**Problem details:**
Search the material for lines containing the word "Hxml", and copy each one.

**Records shown:**
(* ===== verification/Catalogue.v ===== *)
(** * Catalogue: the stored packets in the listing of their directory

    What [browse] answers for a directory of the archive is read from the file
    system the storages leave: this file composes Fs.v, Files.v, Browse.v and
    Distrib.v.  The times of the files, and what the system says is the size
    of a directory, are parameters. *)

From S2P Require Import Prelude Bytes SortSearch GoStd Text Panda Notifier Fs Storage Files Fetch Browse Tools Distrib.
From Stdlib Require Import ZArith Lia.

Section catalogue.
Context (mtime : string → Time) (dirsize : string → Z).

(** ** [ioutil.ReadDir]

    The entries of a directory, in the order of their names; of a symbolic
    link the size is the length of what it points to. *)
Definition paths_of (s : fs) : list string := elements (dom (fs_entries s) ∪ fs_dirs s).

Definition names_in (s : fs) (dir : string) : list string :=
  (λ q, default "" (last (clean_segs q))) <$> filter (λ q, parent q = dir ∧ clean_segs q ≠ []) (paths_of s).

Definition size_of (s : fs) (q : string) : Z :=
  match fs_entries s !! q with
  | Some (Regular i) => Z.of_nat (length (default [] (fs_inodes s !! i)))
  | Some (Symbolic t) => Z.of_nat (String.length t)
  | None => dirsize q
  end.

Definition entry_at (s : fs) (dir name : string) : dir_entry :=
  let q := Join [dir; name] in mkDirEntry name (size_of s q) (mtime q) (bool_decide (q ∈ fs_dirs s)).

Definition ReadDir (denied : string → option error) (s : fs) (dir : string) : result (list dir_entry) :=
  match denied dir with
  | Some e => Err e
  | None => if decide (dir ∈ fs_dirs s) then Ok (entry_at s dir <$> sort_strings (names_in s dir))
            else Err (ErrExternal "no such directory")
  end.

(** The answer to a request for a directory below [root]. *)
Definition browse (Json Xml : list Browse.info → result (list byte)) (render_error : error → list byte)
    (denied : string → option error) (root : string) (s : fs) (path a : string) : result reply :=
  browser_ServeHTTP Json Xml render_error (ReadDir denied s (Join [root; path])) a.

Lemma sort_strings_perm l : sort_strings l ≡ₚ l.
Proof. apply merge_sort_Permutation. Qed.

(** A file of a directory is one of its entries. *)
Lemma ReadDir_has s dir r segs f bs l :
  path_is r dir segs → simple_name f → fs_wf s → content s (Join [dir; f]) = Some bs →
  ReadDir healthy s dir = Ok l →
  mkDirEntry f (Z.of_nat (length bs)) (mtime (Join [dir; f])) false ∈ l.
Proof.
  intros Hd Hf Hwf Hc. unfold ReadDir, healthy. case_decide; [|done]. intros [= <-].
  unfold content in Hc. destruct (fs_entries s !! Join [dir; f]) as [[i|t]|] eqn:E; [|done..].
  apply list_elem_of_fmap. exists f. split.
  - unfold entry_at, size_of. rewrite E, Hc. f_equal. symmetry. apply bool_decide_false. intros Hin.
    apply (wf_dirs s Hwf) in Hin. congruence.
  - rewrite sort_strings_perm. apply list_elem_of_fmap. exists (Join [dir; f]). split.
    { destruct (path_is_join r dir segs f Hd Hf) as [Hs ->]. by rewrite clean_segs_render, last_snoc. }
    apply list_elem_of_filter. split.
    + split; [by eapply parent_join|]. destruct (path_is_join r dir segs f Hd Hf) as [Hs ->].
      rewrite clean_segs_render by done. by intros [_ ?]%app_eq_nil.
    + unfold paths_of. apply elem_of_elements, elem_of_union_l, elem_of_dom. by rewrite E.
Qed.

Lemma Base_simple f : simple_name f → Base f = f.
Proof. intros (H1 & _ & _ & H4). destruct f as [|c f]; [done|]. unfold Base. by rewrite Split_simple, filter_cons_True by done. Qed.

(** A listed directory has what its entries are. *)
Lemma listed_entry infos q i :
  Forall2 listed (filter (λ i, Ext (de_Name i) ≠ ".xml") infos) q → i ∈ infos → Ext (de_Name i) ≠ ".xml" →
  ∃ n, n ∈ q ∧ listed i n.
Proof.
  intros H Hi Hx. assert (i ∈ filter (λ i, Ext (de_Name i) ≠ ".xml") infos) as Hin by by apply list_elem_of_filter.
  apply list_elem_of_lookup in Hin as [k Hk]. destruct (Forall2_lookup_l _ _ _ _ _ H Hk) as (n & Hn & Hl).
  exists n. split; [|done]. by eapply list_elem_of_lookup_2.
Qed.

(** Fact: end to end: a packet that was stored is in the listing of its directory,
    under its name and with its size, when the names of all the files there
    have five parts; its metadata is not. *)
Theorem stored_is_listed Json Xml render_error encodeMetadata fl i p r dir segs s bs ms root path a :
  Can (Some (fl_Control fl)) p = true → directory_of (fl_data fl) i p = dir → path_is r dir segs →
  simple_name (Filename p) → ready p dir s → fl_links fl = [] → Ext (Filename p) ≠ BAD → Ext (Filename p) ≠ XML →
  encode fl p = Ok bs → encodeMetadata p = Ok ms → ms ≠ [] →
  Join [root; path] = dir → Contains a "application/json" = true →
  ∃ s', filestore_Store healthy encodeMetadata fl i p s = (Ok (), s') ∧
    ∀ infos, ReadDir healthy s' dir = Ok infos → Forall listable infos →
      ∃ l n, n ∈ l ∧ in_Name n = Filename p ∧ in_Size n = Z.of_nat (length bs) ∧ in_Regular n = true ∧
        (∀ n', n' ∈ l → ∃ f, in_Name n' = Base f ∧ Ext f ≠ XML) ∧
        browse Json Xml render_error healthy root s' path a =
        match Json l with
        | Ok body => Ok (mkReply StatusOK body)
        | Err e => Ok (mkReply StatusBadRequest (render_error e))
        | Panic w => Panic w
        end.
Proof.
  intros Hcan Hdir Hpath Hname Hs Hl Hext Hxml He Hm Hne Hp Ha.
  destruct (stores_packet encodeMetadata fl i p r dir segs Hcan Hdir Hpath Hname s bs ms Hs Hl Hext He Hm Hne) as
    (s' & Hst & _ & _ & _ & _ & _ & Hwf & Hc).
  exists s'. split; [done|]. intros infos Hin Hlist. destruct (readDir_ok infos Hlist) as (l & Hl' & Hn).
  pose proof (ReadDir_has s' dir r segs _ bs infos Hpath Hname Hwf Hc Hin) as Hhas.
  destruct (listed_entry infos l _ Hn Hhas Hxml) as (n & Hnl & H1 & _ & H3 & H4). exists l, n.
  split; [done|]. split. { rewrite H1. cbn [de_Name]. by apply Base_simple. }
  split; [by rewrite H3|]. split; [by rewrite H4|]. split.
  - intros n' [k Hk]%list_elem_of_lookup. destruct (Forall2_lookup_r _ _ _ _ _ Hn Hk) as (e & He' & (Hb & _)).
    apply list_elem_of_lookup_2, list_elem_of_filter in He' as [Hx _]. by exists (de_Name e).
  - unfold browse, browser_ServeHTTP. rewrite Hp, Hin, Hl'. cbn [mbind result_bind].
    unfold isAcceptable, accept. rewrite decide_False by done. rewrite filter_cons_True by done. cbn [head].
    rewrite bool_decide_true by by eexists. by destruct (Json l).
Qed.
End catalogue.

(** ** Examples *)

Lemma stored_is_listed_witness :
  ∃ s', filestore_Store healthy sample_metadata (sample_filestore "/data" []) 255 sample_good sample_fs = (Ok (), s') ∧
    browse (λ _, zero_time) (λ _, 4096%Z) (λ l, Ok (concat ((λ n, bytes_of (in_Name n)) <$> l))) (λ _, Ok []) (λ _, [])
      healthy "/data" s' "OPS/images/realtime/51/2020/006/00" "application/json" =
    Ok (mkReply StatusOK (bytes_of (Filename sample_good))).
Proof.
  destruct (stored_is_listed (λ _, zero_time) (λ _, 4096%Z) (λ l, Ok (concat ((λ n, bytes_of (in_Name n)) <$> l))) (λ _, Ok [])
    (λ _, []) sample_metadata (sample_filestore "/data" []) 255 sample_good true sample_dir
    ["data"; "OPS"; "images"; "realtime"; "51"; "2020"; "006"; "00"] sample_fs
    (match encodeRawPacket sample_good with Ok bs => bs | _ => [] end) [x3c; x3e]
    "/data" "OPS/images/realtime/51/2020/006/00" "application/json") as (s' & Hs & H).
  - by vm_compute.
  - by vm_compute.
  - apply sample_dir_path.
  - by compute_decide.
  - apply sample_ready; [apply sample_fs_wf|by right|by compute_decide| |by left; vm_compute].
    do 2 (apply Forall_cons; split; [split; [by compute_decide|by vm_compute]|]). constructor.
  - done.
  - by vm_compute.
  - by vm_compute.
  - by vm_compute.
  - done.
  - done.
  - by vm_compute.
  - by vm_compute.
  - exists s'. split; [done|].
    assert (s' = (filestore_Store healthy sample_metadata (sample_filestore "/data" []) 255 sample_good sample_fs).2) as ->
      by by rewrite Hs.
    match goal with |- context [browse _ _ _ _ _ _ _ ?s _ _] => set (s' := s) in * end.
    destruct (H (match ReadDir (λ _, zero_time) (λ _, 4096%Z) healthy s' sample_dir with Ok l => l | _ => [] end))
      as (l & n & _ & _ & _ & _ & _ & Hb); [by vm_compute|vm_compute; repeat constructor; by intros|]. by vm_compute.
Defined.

* * *

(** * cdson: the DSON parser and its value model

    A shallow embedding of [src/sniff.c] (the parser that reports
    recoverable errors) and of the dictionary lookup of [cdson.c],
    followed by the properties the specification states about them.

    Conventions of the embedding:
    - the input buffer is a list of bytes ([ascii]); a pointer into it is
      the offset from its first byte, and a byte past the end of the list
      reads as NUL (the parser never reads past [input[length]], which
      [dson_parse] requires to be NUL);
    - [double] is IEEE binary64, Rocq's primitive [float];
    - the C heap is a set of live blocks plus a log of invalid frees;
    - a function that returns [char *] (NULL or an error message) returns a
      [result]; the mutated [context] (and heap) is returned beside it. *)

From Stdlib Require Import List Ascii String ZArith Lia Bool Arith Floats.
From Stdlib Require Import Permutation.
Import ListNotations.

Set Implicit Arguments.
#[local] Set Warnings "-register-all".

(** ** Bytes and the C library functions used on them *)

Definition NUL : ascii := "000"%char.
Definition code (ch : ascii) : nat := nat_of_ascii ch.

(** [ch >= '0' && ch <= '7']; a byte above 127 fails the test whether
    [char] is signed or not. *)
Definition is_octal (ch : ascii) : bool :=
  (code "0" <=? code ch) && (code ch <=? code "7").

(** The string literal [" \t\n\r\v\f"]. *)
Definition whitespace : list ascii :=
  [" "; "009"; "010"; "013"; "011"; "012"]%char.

==

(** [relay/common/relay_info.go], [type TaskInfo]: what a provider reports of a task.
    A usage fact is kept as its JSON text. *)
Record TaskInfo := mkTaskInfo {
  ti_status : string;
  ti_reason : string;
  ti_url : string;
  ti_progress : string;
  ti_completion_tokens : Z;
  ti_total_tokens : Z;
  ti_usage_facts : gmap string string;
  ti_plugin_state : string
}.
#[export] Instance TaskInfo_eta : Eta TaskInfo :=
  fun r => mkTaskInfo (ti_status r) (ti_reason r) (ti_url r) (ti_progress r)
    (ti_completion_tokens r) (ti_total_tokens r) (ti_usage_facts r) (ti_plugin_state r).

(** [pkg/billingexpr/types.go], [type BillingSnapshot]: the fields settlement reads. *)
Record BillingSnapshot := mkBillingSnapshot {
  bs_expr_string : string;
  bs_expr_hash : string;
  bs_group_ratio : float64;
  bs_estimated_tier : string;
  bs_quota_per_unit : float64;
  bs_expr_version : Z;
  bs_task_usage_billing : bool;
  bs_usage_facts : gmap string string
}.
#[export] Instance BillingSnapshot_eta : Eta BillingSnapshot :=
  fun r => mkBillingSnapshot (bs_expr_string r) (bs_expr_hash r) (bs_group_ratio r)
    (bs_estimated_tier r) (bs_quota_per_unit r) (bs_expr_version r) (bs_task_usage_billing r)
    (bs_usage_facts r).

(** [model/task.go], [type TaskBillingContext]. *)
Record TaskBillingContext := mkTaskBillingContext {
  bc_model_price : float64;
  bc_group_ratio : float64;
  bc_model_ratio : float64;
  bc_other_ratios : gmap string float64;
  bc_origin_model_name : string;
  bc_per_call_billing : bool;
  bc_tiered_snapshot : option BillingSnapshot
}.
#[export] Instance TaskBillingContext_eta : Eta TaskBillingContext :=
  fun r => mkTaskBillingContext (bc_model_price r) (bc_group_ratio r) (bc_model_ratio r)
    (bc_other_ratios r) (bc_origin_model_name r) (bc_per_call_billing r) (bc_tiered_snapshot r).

**Answer section:**
  intros Hcan Hdir Hpath Hname Hs Hl Hext Hxml He Hm Hne Hp Ha.
  destruct (listed_entry infos l _ Hn Hhas Hxml) as (n & Hnl & H1 & _ & H3 & H4). exists l, n.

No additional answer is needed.